> **To do**
Copy, exactly and without additions, every line in the records below from the one holding "code_at B ip (OP_TRAP_END :: l) →" through the one holding "code_at B ip (replicate", both ends included.
· · · ·
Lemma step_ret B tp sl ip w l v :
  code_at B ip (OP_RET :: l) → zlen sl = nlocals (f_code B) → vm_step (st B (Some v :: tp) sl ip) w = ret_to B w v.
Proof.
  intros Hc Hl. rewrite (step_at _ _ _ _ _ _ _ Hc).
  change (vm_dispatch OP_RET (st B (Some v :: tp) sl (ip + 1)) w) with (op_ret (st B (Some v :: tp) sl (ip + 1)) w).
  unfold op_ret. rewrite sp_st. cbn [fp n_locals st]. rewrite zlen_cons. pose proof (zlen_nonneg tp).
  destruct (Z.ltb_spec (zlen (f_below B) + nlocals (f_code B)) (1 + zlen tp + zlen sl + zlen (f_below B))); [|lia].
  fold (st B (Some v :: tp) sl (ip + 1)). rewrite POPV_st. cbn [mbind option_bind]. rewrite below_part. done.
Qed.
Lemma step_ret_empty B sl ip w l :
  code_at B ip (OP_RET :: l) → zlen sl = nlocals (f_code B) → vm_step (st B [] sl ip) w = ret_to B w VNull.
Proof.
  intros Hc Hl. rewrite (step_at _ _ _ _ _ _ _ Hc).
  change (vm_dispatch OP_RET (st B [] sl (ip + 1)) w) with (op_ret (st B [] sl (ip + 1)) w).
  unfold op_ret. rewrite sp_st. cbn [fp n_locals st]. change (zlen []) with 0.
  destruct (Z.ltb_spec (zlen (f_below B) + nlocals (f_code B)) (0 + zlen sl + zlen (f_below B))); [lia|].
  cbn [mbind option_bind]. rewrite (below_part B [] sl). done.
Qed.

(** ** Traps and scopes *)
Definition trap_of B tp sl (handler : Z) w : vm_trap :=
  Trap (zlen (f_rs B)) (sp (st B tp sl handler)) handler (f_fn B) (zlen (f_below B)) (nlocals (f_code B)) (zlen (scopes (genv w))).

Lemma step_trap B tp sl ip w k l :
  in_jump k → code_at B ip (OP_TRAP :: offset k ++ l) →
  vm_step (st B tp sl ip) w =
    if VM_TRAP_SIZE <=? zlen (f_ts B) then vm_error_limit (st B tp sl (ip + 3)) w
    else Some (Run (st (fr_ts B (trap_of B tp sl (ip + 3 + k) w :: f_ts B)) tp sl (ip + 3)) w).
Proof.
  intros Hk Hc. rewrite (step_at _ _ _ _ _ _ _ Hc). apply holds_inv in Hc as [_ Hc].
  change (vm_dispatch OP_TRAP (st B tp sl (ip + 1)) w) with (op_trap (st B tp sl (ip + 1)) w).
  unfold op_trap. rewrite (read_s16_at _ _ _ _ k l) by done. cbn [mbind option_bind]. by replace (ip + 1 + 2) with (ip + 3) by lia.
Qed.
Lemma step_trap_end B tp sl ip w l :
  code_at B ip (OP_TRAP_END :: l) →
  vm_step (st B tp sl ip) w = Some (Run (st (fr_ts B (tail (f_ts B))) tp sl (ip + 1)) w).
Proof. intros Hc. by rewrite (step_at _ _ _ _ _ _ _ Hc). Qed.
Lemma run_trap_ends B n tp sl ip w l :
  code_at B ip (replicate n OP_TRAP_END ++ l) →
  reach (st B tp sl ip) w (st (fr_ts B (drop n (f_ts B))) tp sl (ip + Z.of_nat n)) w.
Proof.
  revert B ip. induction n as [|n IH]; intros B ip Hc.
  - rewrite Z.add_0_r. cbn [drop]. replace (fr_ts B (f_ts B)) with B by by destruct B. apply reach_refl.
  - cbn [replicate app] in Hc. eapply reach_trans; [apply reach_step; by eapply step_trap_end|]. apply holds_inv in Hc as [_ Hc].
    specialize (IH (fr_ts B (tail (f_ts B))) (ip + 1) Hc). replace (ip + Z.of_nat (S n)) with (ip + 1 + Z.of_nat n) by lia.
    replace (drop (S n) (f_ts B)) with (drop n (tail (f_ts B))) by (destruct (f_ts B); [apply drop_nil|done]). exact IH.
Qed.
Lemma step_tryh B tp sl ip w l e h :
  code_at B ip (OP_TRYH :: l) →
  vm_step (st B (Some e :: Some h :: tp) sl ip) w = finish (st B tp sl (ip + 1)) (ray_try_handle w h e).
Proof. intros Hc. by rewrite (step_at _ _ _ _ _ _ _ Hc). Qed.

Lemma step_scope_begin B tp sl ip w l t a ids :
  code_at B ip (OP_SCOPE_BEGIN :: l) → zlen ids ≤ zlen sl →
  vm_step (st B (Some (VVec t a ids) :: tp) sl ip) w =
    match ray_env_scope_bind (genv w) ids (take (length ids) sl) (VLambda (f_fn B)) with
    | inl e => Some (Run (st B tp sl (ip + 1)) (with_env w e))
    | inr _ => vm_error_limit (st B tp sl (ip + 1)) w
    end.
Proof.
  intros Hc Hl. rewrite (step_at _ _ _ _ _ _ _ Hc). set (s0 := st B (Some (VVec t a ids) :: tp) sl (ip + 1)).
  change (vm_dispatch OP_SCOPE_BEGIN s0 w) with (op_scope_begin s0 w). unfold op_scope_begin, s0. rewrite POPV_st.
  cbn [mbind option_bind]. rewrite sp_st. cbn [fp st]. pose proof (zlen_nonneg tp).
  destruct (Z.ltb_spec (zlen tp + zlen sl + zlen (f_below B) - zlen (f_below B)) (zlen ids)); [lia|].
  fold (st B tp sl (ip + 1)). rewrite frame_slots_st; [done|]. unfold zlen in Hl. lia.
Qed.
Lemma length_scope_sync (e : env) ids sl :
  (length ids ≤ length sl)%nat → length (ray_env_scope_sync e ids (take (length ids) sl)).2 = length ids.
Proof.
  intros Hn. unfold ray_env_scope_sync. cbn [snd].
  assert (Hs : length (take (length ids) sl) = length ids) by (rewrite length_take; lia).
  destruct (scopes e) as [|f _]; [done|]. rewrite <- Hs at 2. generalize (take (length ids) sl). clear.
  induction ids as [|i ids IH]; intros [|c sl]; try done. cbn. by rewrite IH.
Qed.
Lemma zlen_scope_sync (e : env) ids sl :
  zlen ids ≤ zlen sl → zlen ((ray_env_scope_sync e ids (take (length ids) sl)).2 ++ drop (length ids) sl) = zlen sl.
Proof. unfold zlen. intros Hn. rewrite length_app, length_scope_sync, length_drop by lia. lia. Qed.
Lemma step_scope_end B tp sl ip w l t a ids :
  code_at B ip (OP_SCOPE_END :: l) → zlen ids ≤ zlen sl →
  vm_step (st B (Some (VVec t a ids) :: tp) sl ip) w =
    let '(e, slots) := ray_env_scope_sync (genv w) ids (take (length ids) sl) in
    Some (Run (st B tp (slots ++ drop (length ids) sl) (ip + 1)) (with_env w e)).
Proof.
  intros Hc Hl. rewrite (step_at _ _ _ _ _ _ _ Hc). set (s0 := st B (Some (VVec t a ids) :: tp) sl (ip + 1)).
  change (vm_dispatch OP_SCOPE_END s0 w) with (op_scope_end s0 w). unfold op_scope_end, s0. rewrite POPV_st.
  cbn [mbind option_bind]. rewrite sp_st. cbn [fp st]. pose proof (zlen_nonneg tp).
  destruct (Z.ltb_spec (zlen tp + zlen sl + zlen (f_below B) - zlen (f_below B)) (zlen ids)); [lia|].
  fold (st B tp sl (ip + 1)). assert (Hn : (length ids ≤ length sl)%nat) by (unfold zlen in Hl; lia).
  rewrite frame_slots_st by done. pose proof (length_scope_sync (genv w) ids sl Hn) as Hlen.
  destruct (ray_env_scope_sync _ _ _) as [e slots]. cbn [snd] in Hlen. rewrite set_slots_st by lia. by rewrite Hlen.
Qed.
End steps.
· · · ·
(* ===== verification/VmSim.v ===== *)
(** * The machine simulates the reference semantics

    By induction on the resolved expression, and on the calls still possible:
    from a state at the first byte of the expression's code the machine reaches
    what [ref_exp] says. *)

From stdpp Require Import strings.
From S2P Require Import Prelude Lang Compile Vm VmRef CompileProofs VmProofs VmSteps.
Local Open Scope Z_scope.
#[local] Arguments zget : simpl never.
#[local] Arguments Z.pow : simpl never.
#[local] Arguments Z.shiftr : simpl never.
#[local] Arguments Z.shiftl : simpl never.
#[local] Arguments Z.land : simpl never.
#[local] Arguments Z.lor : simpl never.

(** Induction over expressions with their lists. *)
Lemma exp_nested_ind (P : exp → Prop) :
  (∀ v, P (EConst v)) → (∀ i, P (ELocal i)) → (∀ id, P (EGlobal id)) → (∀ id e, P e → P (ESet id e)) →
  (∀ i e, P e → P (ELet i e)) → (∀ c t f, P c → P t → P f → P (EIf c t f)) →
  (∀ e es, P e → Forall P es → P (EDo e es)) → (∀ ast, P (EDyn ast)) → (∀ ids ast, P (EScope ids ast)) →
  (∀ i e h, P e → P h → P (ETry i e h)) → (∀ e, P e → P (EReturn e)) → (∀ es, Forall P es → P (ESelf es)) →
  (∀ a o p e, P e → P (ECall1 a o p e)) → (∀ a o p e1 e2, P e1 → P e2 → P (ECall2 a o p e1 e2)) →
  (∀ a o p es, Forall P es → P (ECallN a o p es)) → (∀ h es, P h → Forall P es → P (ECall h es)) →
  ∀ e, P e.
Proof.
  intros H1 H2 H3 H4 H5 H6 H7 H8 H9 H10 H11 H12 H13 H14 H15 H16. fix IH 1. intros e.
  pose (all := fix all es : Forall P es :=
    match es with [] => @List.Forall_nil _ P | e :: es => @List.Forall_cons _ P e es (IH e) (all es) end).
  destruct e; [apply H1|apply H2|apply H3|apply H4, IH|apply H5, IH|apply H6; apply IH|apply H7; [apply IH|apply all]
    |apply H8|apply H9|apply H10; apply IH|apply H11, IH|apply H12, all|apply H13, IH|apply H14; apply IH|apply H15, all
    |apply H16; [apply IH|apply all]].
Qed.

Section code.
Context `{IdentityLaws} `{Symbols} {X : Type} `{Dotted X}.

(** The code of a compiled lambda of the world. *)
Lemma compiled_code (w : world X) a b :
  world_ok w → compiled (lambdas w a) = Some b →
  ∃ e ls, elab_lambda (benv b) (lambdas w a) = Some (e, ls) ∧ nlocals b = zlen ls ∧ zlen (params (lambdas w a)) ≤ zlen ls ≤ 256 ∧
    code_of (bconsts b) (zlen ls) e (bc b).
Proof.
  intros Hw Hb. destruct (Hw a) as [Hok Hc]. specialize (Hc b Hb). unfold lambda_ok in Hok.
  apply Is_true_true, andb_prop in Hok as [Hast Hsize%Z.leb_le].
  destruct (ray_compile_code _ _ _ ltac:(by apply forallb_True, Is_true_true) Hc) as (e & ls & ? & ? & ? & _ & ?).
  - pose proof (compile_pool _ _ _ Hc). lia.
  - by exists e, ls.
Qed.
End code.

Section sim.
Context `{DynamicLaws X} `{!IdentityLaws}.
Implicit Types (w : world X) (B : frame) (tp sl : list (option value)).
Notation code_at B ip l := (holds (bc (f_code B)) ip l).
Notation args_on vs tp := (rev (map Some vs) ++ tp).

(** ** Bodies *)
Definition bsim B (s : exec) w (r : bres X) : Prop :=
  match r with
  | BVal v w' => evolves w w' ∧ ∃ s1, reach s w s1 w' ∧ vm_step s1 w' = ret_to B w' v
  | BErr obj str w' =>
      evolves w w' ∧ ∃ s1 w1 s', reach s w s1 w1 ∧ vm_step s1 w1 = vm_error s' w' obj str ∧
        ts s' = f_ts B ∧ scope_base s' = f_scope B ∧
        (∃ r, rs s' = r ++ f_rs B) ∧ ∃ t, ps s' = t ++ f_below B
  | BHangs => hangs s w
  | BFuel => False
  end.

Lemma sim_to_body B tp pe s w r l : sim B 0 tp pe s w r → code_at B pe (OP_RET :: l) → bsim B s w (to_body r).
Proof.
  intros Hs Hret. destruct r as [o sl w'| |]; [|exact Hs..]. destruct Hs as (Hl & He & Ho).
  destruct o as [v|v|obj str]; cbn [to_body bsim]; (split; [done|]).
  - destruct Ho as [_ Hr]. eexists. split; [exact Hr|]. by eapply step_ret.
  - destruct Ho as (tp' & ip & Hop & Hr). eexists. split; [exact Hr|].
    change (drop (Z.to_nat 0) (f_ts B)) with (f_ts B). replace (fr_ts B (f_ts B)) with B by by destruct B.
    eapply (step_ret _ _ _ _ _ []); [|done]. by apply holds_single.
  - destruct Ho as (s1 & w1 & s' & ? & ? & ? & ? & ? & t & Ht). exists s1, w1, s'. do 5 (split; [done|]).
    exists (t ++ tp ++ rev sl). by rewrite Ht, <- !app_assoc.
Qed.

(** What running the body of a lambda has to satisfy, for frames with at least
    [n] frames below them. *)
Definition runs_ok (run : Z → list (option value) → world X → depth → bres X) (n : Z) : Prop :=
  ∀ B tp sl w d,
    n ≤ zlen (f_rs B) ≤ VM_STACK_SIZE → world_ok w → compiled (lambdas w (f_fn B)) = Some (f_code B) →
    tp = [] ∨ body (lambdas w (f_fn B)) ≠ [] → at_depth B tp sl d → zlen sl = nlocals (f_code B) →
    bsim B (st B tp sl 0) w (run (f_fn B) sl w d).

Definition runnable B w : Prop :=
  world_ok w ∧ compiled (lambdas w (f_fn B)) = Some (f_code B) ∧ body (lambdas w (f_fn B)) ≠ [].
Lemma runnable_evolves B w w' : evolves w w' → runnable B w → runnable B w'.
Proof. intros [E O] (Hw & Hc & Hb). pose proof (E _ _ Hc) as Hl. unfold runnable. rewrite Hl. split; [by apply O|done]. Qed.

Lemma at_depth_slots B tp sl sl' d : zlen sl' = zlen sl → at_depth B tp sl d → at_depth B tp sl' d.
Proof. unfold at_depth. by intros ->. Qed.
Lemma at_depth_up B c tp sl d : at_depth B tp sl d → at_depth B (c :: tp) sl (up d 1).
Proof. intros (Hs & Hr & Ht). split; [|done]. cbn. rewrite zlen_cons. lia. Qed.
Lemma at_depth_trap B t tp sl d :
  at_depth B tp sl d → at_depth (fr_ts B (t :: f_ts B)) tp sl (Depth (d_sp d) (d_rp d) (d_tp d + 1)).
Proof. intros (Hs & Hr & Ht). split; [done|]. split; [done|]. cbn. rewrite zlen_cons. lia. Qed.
· · · ·
> **Written answer**
  code_at B ip (OP_TRAP_END :: l) →
  vm_step (st B tp sl ip) w = Some (Run (st (fr_ts B (tail (f_ts B))) tp sl (ip + 1)) w).
Proof. intros Hc. by rewrite (step_at _ _ _ _ _ _ _ Hc). Qed.
Lemma run_trap_ends B n tp sl ip w l :
  code_at B ip (replicate n OP_TRAP_END ++ l) →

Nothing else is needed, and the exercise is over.